Abstract

This article explores the development of methodologies for human rights and right to health-specific impact assessment of trade-related intellectual property rights. These methodologies seek to respond to the restrictive impact of international and bilateral trade rules on domestic and global policy options to ensure access to affordable medicines in low and middle-income countries. Methodologies for right to health-specific impact assessment are emerging from human rights impact assessments, themselves an offshoot from the broader field of social and health impact assessment. A right to health-specific impact assessment allows policymakers to prospectively predict the impact of intellectual property rights on domestic medicines policy, and therefore on the realization of legal duties under the international human right to the highest attainable standard of health.

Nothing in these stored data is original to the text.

Lemma parseredirs_ends fuel s rs : (s <= es buf)%nat -> (es buf - s < fuel)%nat -> ends s (parseredirs buf fuel s rs).
Proof.
  revert s rs. induction fuel as [|fuel IH]; intros s rs Hs Hf; [lia|]. cbn [parseredirs].
  destruct (peek buf s [LT; GT]) as [b s1] eqn:EP. destruct b; cbn [negb]; [|destruct (peek_moves _ _ _ _ Hs EP); cbn; lia].
  destruct (gettoken buf s1) as [[t w] s2] eqn:EG. pose proof (peek_gettoken _ _ _ _ _ _ Hs EP EG).
  destruct (gettoken buf s2) as [[t' w'] s3] eqn:EG'. destruct (gettoken_moves s2 t' w' s3) as (H5 & _ & _); [lia|done|].
  case_bool_decide; [done|]. apply (ends_mono s s3); [lia|]. apply IH; lia.
Qed.
Lemma parseargs_ends fuel s argv rs : (s <= es buf)%nat -> (es buf - s < fuel)%nat -> ends s (parseargs buf fuel s argv rs).
Proof.
  revert s argv rs. induction fuel as [|fuel IH]; intros s argv rs Hs Hf; [lia|]. cbn [parseargs].
  destruct (peek buf s _) as [b s1] eqn:EP. destruct (peek_moves _ _ _ _ Hs EP) as (H1 & _). destruct b; [done|].
  destruct (gettoken buf s1) as [[t w] s2] eqn:EG. destruct (gettoken_moves s1 t w s2) as (H2 & H3 & _); [lia|done|].
  destruct t; try done; [cbn; lia|]. case_bool_decide; [done|]. specialize (H3 ltac:(done)).
  apply (ends_mono s s2); [lia|]. apply ends_bind; [apply parseredirs_ends; unfold loop_fuel; lia|].
  intros rs' s3 H4. apply (ends_mono s2 s3); [lia|]. apply IH; lia.
Qed.
Lemma parsebacks_ends fuel s c : (s <= es buf)%nat -> (es buf - s < fuel)%nat -> ends s (parsebacks buf fuel s c).
Proof.
  revert s c. induction fuel as [|fuel IH]; intros s c Hs Hf; [lia|]. cbn [parsebacks].
  destruct (peek buf s [AMP]) as [b s1] eqn:EP. destruct b; [|destruct (peek_moves _ _ _ _ Hs EP); cbn; lia].
  destruct (gettoken buf s1) as [[t w] s2] eqn:EG. pose proof (peek_gettoken _ _ _ _ _ _ Hs EP EG).
  apply (ends_mono s s2); [lia|]. apply IH; lia.
Qed.
(** Three nested calls, or one character. *)
Lemma parse_ends fuel s :
  (s <= es buf)%nat ->
  ((3 * (es buf - s) + 3 <= fuel)%nat -> ends s (parseline buf fuel s)) /\
  ((3 * (es buf - s) + 2 <= fuel)%nat -> ends s (parsepipe buf fuel s)) /\
  ((3 * (es buf - s) + 1 <= fuel)%nat -> ends s (parseexec buf fuel s)).
Proof.
  revert s. induction fuel as [|fuel IH]; intros s Hs; [split_and!; lia|].
  split_and!; intros Hf; cbn [parseline parsepipe parseexec].
  - apply ends_bind; [apply IH; lia|]. intros c s1 H1. apply (ends_mono s s1); [lia|].
    apply ends_bind; [apply parsebacks_ends; unfold loop_fuel; lia|]. intros c' s2 H2.
    destruct (peek buf s2 [SEMI]) as [b s3] eqn:EP. destruct b; [|destruct (peek_moves s2 _ _ _ ltac:(lia) EP); cbn; lia].
    destruct (gettoken buf s3) as [[t w] s4] eqn:EG. pose proof (peek_gettoken s2 _ _ _ _ _ ltac:(lia) EP EG).
    apply (ends_mono s1 s4); [lia|]. apply ends_bind; [apply IH; lia|]. cbn. lia.
  - apply ends_bind; [apply IH; lia|]. intros c s1 H1.
    destruct (peek buf s1 [BAR]) as [b s3] eqn:EP. destruct b; [|destruct (peek_moves s1 _ _ _ ltac:(lia) EP); cbn; lia].
    destruct (gettoken buf s3) as [[t w] s4] eqn:EG. pose proof (peek_gettoken s1 _ _ _ _ _ ltac:(lia) EP EG).
    apply (ends_mono s s4); [lia|]. apply ends_bind; [apply IH; lia|]. cbn. lia.
  - destruct (peek buf s [LPAR]) as [b s1] eqn:EP. destruct (peek_moves _ _ _ _ Hs EP) as (H1 & _). destruct b.
    + destruct (gettoken buf s1) as [[t w] s2] eqn:EG. pose proof (peek_gettoken s _ _ _ _ _ Hs EP EG).
      apply (ends_mono s s2); [lia|]. apply ends_bind; [apply IH; lia|]. intros c s3 H3.
      destruct (peek buf s3 [RPAR]) as [b s4] eqn:EP'. destruct b; cbn [negb]; [|done].
      destruct (gettoken buf s4) as [[t' w'] s5] eqn:EG'. pose proof (peek_gettoken s3 _ _ _ _ _ ltac:(lia) EP' EG').
      apply (ends_mono s2 s5); [lia|]. apply ends_bind; [apply parseredirs_ends; unfold loop_fuel; lia|]. cbn. lia.
    + apply (ends_mono s s1); [lia|]. apply ends_bind; [apply parseredirs_ends; unfold loop_fuel; lia|]. intros rs s2 H2.
      apply (ends_mono s1 s2); [lia|]. apply ends_bind; [apply parseargs_ends; unfold loop_fuel; lia|]. cbn. lia.
Qed.
Lemma parse_all_ends : parse_all buf <> PFuel.
Proof.
  unfold parse_all. destruct (parse_ends (parse_fuel buf 0) 0) as (H & _); [lia|]. specialize (H ltac:(unfold parse_fuel; lia)).
  destruct (parseline buf (parse_fuel buf 0) 0); cbn in *; [|done|done]. by case_bool_decide.
Qed.
End positions.

(** C30. The parser of the shell terminates on every line: the recursion of
    its mutually recursive procedures is at most three calls deep per character
    left, and every loop consumes input. *)
Theorem parsecmd_terminates (buf : list Z) : parsecmd buf <> PFuel.
Proof. unfold parsecmd. pose proof (parse_all_ends buf). by destruct (parse_all buf). Qed.

(** * Printing a command and parsing it back *)
Inductive level := LExec | LPipe | LBack | LLine.
Definition rsym (m : rmode) : list Z := match m with RIn => [LT] | ROut => [GT] | RAppend => [GT; GT] end.
Definition word_text (w : list Z) : list Z := w ++ [32].
Definition redir_text (r : list Z * rmode) : list Z := rsym r.2 ++ word_text r.1.
Definition paren (b : bool) (l : list Z) : list Z := if b then [LPAR] ++ l ++ [RPAR] else l.
(** The text of a command where [lvl] is the loosest construct that needs no parentheses. *)
Fixpoint pr (c : cmd (list Z)) (lvl : level) : list Z :=
  match c with
  | Exec argv => concat (word_text <$> argv)
  | Redir c w m => pr c LExec ++ redir_text (w, m)
  | Pipe l r => paren (match lvl with LExec => true | _ => false end) (pr l LExec ++ [BAR] ++ pr r LPipe)
  | Back c => paren (match lvl with LExec | LPipe => true | _ => false end) (pr c LBack ++ [AMP])
  | List l r => paren (match lvl with LLine => false | _ => true end) (pr l LBack ++ [SEMI] ++ pr r LLine)
  end.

The effective implementation of such an assessment provides an evidence base for broadening policy space in these countries towards improving access to generic and affordable patented medicines. Yet there has been little consensus to date on key questions of principle, methodology and implementation. We overview current literature and practice in this regard in order to assess the current state of the field and the prospects for wider-scale implementation. We first assess the growing international focus on the impact of trade-related intellectual property rights on access to medicines. We then explore the emergence of impact assessments in relation to health and human rights. Finally, we analyse the practical, methodological, political and theoretical challenges of right to health-specific impact assessment, and overview developments in practice and scholarship that suggest effective responses to these challenges.